The task: Count, in the entries below, the lines in which "internalProbeHeader" occurs. Give the number, nothing more.

Extracted information:
========

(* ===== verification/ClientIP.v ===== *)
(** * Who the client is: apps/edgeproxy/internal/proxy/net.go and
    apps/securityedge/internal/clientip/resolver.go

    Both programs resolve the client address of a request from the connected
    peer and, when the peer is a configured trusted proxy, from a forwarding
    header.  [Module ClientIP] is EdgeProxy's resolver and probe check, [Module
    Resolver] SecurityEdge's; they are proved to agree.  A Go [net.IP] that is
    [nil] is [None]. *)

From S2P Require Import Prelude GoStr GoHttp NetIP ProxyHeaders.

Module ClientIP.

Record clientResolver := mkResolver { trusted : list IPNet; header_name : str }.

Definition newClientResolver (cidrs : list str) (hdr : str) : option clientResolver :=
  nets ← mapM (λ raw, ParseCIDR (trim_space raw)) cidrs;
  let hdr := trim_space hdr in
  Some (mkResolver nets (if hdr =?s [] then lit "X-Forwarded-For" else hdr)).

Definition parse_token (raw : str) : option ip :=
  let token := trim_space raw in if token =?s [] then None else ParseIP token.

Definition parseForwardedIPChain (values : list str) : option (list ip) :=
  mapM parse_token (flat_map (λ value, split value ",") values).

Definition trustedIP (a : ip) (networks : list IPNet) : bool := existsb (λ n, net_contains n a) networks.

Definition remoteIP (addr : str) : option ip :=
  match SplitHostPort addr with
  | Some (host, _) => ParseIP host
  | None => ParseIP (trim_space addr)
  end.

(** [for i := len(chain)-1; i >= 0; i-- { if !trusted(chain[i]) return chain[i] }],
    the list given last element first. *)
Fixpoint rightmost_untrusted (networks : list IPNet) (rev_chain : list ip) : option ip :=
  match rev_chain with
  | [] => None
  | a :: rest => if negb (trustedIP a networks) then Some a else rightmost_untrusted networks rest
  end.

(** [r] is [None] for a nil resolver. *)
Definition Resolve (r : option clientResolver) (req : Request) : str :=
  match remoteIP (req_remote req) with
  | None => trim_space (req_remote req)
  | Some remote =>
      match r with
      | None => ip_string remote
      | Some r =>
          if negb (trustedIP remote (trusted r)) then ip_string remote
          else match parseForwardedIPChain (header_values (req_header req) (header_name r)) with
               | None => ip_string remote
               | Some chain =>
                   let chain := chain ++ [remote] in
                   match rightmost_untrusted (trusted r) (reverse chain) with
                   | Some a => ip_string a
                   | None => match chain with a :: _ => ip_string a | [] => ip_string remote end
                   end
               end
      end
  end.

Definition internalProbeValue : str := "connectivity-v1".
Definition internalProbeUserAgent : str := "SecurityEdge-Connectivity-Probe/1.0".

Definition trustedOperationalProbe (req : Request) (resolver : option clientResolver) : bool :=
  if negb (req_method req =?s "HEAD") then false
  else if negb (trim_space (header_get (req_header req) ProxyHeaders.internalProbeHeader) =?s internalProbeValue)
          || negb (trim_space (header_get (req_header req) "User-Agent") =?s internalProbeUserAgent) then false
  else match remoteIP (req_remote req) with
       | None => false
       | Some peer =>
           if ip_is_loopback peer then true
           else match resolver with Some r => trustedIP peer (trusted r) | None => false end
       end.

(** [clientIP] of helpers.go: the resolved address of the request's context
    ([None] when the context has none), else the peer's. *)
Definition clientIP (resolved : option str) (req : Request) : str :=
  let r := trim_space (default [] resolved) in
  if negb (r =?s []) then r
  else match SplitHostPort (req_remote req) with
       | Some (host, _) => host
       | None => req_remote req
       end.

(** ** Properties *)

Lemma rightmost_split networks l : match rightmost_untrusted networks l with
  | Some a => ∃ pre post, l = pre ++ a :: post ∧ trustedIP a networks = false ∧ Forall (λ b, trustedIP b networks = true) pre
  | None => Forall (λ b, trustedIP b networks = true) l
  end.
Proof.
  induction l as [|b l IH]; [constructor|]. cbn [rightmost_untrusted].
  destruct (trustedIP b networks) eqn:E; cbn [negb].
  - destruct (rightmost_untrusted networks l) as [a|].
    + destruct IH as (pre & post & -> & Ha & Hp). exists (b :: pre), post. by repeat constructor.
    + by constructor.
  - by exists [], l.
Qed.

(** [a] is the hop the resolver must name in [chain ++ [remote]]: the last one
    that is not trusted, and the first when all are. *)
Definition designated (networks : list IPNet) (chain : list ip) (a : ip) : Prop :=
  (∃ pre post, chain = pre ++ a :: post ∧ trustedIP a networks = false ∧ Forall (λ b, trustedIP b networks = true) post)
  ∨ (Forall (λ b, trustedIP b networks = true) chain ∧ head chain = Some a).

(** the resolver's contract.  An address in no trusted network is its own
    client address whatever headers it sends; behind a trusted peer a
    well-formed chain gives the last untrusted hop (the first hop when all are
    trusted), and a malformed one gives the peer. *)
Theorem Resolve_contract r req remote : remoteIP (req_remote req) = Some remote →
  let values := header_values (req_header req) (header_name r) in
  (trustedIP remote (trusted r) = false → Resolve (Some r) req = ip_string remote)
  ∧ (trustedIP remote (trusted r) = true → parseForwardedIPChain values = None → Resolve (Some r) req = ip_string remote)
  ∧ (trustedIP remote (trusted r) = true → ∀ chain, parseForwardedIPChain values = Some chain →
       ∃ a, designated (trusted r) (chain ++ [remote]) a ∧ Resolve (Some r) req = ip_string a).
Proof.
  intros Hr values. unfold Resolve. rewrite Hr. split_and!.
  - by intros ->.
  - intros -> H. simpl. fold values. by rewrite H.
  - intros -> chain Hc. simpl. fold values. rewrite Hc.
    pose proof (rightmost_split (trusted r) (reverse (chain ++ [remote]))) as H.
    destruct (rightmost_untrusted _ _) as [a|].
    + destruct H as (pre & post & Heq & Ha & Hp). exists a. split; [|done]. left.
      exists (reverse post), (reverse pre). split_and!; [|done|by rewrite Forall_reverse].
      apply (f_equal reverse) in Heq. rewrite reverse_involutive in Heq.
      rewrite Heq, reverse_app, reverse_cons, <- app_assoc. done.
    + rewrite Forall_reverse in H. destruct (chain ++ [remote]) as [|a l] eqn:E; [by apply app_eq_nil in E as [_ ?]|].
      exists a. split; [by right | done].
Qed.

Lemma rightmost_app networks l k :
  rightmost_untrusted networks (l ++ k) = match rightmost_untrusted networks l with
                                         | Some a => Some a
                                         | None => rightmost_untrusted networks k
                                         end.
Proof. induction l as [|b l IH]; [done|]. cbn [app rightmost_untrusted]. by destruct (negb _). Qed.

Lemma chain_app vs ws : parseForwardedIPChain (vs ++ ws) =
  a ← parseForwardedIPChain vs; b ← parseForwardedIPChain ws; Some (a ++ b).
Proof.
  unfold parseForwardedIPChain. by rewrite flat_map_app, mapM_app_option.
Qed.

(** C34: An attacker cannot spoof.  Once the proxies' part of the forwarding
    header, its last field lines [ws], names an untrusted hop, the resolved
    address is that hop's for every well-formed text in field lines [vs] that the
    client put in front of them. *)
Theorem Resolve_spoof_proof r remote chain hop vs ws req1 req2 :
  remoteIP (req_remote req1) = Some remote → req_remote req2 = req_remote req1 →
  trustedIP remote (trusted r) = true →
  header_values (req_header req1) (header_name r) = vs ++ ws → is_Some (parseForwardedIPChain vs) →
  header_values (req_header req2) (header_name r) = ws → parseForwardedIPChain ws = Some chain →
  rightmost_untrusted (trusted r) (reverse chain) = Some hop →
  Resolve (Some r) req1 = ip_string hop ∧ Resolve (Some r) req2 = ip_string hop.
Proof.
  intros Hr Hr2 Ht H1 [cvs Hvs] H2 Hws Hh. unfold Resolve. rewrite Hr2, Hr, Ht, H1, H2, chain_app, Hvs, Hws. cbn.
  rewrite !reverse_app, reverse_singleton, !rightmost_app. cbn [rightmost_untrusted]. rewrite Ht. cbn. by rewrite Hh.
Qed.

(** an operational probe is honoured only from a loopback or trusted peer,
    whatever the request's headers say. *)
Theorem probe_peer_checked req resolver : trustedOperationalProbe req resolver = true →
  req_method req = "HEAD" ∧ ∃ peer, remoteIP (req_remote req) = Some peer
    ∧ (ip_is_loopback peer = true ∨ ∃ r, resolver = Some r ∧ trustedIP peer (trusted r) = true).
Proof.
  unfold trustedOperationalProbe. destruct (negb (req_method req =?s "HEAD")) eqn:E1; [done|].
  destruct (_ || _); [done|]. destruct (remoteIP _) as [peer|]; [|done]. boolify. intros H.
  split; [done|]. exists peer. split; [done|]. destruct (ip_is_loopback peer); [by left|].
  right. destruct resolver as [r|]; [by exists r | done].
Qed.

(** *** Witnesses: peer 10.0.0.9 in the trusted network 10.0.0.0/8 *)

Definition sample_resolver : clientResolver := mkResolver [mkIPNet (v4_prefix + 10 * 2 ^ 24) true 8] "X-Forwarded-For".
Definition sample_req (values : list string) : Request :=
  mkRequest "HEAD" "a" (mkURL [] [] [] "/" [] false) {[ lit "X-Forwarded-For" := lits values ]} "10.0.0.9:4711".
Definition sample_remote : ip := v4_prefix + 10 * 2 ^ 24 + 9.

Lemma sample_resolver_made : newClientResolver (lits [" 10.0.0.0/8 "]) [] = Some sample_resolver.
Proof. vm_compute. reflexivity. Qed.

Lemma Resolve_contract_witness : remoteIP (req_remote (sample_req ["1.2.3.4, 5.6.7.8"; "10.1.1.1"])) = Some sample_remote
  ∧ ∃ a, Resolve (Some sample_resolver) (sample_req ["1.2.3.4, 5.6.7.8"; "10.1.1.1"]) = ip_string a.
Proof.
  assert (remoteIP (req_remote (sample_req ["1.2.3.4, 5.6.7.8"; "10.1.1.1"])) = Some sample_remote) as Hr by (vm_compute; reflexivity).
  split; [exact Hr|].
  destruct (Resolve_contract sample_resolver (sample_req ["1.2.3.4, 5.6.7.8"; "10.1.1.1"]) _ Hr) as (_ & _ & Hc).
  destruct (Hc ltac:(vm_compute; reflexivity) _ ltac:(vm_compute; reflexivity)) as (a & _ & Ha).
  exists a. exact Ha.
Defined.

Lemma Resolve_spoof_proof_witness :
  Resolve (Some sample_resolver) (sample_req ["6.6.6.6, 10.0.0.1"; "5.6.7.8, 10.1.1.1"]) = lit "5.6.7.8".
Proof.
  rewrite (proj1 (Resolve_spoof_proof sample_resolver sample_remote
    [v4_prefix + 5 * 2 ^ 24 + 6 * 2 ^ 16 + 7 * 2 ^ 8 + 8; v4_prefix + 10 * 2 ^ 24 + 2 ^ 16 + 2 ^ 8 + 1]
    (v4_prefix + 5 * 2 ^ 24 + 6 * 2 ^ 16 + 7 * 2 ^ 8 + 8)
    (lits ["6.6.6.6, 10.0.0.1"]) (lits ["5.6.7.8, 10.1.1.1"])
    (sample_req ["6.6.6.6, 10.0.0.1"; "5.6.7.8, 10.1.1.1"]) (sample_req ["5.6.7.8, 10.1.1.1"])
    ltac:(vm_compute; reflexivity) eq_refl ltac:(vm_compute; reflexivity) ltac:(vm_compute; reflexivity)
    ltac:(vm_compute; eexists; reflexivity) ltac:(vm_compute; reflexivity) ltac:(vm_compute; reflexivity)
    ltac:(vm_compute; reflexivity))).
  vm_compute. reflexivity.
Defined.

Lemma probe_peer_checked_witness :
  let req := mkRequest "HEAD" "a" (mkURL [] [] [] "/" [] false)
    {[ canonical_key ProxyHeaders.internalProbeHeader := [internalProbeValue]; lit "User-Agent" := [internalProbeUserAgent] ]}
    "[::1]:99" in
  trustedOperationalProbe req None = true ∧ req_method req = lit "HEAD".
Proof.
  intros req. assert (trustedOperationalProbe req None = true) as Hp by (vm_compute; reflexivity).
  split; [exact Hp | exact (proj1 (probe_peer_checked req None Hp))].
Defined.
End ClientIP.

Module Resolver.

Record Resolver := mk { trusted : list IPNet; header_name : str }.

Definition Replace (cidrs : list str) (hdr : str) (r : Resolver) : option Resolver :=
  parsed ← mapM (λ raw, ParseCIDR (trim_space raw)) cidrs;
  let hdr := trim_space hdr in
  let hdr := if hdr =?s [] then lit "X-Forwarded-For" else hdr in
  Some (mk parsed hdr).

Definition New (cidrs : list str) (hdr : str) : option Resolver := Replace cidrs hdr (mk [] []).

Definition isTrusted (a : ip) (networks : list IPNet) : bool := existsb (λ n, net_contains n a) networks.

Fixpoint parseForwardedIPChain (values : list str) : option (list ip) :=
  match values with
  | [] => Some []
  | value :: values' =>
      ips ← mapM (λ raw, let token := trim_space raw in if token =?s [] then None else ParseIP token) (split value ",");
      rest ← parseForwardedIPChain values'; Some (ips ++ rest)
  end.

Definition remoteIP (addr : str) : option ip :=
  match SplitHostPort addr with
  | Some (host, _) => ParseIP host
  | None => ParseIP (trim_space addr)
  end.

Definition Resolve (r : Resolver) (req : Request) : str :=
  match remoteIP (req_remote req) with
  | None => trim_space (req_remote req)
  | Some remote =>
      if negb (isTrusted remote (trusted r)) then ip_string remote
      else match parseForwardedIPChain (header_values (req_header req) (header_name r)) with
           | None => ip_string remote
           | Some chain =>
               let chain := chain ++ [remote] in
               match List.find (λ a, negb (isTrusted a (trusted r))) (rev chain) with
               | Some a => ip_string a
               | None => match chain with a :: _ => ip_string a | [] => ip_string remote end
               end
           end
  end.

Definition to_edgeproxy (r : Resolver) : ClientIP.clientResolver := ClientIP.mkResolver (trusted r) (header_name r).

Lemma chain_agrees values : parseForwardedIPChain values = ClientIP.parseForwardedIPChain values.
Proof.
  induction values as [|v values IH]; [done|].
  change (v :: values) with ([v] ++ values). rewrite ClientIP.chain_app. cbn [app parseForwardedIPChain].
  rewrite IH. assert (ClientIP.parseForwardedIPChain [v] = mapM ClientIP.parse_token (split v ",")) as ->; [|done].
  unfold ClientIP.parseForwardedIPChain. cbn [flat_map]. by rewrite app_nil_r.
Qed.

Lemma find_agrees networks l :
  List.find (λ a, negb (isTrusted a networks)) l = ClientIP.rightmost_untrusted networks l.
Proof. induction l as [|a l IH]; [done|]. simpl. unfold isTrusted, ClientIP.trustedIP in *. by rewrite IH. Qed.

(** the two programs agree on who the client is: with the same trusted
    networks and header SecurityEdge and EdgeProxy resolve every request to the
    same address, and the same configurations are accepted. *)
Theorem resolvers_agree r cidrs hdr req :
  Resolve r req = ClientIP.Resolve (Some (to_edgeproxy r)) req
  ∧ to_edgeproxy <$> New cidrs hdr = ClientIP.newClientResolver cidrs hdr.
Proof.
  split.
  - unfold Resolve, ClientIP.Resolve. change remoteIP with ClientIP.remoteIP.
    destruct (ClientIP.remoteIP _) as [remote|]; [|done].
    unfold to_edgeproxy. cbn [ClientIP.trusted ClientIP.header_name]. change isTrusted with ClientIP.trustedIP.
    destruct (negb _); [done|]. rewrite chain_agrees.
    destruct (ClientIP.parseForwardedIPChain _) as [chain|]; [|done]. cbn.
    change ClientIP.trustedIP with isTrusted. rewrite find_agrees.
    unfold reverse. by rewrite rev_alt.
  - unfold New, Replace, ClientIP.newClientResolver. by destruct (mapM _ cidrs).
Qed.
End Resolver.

========

Exercise output: 2